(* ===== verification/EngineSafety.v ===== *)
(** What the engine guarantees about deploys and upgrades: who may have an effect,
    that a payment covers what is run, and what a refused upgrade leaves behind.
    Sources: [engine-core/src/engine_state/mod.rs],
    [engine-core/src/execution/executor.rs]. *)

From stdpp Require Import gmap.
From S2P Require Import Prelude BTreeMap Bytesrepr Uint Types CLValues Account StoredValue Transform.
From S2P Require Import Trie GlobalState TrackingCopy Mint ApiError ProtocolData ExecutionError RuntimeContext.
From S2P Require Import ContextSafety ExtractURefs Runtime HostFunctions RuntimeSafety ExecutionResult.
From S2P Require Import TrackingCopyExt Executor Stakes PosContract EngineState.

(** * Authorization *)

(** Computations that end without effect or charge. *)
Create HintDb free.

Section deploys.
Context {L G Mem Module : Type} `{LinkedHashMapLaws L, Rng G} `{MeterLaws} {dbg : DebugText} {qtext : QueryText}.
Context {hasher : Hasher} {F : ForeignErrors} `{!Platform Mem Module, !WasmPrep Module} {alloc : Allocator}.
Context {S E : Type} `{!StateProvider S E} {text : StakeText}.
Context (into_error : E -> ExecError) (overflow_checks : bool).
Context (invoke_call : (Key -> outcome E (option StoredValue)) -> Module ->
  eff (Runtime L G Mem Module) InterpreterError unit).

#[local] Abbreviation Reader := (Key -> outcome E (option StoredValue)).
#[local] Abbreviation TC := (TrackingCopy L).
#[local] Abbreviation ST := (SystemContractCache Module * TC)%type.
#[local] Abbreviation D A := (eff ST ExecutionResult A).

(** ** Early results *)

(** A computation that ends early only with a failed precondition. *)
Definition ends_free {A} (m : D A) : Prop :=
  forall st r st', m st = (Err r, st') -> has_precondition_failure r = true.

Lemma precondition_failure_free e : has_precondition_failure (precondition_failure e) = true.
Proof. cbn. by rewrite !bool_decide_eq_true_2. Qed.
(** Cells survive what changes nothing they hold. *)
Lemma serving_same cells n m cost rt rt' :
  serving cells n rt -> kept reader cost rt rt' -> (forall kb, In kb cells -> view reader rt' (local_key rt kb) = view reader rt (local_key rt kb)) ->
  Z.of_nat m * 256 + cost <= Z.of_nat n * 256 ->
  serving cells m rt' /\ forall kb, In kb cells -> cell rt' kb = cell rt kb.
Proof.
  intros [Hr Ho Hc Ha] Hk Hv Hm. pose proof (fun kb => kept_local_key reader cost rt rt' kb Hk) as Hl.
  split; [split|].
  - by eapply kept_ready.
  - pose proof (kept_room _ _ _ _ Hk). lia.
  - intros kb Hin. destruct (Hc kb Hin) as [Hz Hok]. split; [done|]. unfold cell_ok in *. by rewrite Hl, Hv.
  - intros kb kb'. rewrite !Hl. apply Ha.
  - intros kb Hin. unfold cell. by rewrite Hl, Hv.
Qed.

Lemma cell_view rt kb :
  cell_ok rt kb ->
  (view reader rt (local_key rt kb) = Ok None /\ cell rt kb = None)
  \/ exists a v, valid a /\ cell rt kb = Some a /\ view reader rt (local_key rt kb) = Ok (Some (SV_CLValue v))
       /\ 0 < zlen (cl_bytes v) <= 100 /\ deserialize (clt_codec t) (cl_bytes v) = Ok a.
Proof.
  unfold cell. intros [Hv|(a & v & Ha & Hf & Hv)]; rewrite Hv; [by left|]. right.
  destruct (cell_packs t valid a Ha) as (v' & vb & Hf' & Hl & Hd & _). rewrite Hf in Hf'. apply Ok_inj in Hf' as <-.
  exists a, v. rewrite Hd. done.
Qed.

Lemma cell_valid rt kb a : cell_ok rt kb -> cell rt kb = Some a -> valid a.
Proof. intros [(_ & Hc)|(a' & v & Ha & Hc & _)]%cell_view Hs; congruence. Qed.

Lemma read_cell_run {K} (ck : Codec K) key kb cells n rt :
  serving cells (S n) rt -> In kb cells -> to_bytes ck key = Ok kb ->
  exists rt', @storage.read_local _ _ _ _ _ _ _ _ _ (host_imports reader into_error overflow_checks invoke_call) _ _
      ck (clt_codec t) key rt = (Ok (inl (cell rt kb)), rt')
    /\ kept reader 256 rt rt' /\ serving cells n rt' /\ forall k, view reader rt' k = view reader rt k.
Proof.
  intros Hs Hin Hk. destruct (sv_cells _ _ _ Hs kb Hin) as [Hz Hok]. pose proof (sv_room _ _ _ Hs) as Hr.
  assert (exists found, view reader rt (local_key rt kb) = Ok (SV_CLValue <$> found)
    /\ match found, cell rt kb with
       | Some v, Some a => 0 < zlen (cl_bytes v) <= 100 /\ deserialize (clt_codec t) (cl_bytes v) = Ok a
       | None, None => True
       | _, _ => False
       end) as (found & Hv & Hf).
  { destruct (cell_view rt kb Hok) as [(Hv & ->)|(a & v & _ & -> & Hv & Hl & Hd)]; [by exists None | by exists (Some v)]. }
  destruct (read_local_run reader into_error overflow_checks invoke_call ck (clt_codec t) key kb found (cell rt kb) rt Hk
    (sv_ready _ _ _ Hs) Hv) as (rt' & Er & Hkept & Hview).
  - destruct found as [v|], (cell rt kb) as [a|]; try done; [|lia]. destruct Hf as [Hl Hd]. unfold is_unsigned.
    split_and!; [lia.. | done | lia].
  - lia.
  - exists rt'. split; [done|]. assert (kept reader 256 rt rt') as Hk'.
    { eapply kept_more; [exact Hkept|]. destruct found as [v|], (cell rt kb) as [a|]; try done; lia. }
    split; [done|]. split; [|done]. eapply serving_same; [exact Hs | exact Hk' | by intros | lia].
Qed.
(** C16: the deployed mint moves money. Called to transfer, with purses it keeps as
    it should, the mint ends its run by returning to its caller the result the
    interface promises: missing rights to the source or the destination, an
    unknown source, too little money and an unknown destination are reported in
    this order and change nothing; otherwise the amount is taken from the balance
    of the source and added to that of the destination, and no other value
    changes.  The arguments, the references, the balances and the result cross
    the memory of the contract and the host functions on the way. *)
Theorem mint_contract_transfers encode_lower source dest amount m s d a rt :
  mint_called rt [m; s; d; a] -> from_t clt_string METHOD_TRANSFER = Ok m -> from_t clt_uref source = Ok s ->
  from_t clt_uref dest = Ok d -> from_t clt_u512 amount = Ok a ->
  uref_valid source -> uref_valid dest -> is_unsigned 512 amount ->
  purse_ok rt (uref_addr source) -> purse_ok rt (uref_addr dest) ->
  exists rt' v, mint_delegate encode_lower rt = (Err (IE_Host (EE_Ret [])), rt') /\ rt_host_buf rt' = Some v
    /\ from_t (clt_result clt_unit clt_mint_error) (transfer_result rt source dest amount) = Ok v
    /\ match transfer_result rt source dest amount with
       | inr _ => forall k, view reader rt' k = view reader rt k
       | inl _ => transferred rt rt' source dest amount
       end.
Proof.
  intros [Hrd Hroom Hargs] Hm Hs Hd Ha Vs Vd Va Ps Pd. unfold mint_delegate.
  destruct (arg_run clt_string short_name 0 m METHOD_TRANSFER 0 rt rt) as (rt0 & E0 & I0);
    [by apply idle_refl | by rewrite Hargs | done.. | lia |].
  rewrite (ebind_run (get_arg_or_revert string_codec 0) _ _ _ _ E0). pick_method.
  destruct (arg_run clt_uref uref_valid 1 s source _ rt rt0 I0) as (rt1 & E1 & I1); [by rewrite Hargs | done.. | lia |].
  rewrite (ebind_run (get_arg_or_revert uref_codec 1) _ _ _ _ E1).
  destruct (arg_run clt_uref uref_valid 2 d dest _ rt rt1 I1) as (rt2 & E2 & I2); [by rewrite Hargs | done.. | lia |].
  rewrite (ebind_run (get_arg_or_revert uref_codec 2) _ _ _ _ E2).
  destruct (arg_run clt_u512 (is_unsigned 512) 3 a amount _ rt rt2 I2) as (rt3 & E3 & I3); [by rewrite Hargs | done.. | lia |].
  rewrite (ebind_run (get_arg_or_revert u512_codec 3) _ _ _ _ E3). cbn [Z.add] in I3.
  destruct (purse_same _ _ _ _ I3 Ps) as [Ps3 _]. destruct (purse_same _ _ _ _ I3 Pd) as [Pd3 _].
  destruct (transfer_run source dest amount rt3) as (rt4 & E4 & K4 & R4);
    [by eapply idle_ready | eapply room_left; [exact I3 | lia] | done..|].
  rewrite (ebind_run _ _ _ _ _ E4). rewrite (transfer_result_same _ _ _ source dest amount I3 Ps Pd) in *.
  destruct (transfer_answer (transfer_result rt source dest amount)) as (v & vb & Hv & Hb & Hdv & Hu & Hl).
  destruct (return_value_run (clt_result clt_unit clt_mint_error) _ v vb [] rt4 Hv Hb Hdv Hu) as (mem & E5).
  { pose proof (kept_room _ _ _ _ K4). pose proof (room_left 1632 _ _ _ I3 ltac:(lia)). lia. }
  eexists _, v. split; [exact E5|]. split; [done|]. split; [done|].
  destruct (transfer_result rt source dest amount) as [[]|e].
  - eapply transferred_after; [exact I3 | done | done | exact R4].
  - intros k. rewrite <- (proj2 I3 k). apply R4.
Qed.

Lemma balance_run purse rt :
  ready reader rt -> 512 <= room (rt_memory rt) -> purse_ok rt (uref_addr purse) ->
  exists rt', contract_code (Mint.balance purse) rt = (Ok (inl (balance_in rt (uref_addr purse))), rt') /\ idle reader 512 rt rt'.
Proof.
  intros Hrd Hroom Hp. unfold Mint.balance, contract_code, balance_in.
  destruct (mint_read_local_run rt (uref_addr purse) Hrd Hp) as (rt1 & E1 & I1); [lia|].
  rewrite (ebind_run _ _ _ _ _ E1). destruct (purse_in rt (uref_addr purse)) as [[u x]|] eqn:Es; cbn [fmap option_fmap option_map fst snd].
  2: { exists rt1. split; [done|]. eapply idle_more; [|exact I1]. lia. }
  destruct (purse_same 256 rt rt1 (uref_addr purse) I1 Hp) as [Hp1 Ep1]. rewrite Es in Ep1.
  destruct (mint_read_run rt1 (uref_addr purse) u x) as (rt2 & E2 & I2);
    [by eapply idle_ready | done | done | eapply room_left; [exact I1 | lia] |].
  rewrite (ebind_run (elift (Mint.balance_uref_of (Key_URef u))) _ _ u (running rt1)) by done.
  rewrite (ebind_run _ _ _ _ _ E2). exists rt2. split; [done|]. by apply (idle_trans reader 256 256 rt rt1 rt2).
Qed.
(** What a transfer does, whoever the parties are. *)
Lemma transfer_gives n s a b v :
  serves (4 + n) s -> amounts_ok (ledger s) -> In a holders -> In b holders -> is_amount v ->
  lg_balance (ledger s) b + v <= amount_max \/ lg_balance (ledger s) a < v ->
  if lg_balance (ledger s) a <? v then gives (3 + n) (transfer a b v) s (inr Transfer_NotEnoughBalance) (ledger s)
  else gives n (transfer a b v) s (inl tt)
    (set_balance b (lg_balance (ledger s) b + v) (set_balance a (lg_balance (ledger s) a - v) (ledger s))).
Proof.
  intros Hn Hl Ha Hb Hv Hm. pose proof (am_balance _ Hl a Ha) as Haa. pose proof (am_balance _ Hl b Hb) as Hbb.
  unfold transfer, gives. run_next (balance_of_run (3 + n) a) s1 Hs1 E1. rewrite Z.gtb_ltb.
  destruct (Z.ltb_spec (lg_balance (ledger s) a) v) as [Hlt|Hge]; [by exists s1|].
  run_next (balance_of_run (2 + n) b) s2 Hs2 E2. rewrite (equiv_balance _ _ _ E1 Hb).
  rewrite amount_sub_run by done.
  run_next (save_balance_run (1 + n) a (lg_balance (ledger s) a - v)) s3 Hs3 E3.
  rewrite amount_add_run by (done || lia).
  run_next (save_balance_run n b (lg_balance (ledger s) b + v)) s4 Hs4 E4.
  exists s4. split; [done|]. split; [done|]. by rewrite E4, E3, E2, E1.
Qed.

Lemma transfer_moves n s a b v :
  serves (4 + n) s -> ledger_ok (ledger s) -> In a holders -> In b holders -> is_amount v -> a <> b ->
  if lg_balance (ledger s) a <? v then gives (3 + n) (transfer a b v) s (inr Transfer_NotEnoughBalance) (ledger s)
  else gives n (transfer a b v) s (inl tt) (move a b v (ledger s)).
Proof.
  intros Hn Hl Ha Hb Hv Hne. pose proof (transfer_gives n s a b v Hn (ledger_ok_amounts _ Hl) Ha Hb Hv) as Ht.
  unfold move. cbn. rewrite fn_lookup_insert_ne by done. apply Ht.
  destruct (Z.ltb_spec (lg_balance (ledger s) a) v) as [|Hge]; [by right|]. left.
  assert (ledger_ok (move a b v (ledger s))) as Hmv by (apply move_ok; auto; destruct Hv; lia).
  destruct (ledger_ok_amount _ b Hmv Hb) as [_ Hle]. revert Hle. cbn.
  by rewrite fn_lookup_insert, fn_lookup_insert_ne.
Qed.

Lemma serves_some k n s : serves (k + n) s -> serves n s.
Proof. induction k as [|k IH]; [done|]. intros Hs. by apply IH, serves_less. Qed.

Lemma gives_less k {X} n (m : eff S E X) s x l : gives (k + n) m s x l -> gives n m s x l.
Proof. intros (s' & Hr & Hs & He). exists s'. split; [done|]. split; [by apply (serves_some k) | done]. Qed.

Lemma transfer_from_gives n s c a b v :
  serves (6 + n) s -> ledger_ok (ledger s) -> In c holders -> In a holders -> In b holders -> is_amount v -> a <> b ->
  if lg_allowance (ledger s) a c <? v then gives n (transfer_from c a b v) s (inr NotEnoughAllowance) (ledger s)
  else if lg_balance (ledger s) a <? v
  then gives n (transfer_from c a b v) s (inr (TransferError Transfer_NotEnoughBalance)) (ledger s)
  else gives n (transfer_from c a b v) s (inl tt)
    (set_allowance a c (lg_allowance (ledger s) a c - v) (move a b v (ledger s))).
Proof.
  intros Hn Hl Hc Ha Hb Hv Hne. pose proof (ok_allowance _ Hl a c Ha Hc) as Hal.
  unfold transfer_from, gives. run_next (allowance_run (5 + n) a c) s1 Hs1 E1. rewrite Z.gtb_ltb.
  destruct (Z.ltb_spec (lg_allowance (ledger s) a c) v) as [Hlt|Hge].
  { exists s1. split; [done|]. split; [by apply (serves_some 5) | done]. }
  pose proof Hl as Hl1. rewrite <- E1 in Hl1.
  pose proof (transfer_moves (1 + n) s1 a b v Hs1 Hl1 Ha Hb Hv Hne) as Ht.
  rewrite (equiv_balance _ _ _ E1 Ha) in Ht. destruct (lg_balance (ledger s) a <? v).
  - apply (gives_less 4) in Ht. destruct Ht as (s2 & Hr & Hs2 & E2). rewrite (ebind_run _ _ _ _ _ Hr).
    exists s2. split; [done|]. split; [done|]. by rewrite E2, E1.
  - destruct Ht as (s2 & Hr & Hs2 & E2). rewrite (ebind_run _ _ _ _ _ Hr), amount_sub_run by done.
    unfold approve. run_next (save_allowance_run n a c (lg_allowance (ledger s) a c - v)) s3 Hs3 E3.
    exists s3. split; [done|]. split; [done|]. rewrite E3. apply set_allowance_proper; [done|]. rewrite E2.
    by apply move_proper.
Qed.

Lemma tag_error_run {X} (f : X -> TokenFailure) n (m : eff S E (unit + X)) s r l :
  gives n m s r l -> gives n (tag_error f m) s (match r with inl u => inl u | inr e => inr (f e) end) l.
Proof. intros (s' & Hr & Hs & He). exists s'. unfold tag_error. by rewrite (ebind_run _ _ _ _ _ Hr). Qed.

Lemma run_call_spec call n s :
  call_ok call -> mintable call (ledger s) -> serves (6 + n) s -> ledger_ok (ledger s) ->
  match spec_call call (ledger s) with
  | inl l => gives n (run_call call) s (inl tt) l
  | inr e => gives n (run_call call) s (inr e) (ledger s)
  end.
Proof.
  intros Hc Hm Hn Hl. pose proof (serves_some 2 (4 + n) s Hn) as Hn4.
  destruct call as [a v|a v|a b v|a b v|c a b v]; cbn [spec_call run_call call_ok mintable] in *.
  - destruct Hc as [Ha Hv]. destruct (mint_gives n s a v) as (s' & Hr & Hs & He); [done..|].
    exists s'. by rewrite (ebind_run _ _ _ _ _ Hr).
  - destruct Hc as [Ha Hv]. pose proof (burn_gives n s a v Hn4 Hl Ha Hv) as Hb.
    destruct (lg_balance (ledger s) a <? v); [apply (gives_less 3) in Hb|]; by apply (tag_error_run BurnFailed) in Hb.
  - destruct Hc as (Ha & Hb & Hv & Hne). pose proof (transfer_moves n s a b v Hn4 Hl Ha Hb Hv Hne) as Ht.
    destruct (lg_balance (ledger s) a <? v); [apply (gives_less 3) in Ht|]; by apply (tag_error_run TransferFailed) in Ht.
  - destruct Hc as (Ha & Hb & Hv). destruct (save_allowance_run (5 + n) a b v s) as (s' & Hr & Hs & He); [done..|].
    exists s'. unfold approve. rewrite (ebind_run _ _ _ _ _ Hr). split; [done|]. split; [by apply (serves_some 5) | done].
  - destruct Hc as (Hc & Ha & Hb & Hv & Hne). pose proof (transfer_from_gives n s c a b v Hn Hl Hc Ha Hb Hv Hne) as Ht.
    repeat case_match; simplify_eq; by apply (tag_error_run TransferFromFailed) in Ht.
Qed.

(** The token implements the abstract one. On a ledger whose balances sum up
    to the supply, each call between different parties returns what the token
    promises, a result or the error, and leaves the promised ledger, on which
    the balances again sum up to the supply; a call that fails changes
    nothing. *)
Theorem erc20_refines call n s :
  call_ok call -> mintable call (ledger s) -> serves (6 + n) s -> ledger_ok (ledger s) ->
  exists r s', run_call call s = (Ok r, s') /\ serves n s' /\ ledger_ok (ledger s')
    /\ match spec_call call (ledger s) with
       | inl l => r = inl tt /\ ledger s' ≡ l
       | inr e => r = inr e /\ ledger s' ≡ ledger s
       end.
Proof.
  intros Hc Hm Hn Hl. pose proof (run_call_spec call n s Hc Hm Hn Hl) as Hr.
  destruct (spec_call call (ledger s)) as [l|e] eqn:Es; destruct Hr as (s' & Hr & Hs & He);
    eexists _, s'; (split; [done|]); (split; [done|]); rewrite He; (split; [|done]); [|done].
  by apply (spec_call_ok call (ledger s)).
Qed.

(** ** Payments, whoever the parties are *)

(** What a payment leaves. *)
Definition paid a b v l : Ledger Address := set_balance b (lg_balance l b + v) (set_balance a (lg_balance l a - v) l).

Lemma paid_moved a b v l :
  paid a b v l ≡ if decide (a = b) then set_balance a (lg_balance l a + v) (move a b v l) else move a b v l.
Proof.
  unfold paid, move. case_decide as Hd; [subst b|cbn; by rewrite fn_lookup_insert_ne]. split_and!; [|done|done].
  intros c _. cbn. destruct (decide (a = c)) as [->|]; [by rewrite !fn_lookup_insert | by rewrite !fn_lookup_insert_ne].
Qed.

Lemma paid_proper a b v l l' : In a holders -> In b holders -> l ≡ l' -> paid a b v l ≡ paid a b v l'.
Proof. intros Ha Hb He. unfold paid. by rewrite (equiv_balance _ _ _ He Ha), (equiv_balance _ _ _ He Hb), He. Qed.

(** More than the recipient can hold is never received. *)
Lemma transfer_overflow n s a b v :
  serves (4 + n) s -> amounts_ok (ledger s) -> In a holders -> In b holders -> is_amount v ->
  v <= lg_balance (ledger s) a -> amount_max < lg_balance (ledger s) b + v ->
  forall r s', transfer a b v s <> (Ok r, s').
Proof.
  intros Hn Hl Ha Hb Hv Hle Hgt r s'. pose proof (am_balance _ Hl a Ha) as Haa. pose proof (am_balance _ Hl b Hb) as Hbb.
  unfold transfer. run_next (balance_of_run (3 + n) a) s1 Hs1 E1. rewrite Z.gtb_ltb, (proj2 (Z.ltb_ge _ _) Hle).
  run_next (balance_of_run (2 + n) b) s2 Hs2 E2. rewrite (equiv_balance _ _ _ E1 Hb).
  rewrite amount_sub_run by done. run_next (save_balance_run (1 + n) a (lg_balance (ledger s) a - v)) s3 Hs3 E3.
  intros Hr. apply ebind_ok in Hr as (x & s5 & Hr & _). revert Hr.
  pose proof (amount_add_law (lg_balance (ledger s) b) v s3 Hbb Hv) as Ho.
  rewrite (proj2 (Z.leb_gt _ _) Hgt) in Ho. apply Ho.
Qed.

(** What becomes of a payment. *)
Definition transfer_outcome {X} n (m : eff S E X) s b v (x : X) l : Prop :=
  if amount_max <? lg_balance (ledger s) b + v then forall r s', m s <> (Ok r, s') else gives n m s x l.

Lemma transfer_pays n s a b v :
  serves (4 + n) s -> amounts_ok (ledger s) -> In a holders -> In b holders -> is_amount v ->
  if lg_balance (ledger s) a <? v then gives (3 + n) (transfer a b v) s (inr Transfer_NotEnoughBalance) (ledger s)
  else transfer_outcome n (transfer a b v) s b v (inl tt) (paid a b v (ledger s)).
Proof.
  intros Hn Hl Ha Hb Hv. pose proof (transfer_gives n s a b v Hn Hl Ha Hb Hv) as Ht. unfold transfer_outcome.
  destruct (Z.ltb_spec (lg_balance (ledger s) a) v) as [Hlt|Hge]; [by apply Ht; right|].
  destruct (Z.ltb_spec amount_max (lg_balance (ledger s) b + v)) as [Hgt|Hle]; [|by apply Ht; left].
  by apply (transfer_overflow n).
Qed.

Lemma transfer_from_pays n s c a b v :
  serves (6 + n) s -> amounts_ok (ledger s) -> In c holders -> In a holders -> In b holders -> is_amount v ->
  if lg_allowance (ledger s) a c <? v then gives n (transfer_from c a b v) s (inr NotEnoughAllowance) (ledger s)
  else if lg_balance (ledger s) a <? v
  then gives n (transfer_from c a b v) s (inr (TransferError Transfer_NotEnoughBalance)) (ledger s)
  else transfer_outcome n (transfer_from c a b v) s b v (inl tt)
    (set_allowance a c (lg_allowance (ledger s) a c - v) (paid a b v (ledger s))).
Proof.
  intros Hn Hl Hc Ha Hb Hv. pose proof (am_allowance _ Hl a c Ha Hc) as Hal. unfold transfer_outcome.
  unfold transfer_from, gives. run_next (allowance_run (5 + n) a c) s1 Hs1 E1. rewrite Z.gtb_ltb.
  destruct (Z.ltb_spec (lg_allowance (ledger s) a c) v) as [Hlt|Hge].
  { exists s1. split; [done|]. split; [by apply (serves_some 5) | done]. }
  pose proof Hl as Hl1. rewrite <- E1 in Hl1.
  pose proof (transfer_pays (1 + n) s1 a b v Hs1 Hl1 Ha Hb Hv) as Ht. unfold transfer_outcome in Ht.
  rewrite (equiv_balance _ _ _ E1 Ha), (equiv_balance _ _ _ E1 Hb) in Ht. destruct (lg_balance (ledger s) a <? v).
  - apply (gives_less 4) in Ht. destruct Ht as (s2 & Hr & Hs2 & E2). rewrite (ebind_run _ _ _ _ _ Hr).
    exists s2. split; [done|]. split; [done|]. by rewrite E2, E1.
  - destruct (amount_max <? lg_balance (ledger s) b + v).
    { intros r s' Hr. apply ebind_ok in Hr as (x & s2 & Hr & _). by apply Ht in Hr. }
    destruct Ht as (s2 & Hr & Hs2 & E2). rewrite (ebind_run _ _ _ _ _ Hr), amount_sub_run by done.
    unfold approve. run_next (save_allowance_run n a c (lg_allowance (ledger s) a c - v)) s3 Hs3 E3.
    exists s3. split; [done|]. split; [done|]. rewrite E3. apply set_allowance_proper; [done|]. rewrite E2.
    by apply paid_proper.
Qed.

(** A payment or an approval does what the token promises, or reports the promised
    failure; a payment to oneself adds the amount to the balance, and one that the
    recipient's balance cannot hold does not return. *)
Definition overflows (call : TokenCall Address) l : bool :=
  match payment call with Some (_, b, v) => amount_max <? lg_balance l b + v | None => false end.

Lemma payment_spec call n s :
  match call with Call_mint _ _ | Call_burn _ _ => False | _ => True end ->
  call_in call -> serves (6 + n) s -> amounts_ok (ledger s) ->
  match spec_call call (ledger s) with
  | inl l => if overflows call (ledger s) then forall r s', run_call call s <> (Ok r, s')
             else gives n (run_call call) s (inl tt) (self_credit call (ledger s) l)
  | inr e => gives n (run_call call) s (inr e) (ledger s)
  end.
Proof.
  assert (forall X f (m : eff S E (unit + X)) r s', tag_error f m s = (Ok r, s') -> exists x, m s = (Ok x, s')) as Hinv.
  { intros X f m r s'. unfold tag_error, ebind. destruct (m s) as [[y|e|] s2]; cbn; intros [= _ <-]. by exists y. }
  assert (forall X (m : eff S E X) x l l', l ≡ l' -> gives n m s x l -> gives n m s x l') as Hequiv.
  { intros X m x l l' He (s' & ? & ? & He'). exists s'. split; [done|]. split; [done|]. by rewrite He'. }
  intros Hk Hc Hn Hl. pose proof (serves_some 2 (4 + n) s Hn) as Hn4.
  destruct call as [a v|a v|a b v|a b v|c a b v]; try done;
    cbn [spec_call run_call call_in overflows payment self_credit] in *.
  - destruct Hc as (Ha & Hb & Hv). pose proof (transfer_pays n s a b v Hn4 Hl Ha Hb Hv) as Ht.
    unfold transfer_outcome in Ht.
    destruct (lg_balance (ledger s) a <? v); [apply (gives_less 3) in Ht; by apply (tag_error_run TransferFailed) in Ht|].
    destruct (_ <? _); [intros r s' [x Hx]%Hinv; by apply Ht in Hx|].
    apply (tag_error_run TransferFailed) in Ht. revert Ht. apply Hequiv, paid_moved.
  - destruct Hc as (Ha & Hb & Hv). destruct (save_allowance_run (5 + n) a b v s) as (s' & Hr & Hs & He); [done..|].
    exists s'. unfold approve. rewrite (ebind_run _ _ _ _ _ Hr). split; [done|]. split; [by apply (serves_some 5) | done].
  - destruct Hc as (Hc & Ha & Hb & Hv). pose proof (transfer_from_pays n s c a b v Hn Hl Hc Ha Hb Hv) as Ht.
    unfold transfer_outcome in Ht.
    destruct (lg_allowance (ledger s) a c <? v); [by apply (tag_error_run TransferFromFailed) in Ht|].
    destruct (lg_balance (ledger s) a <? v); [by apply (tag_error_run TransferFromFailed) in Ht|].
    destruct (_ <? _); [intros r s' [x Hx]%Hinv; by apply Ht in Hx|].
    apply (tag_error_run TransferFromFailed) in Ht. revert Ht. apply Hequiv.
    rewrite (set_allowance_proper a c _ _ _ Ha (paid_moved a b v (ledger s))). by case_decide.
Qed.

> Work request:
Copy out only the lines of the records above from the one with "if amount_max <?" through the one with "serves (6 + n) s -> amounts_ok (ledger s) -> In", exactly as they stand, both included.

> Result:
  if amount_max <? lg_balance (ledger s) b + v then forall r s', m s <> (Ok r, s') else gives n m s x l.

Lemma transfer_pays n s a b v :
  serves (4 + n) s -> amounts_ok (ledger s) -> In a holders -> In b holders -> is_amount v ->
  if lg_balance (ledger s) a <? v then gives (3 + n) (transfer a b v) s (inr Transfer_NotEnoughBalance) (ledger s)
  else transfer_outcome n (transfer a b v) s b v (inl tt) (paid a b v (ledger s)).
Proof.
  intros Hn Hl Ha Hb Hv. pose proof (transfer_gives n s a b v Hn Hl Ha Hb Hv) as Ht. unfold transfer_outcome.
  destruct (Z.ltb_spec (lg_balance (ledger s) a) v) as [Hlt|Hge]; [by apply Ht; right|].
  destruct (Z.ltb_spec amount_max (lg_balance (ledger s) b + v)) as [Hgt|Hle]; [|by apply Ht; left].
  by apply (transfer_overflow n).
Qed.

Lemma transfer_from_pays n s c a b v :
  serves (6 + n) s -> amounts_ok (ledger s) -> In c holders -> In a holders -> In b holders -> is_amount v ->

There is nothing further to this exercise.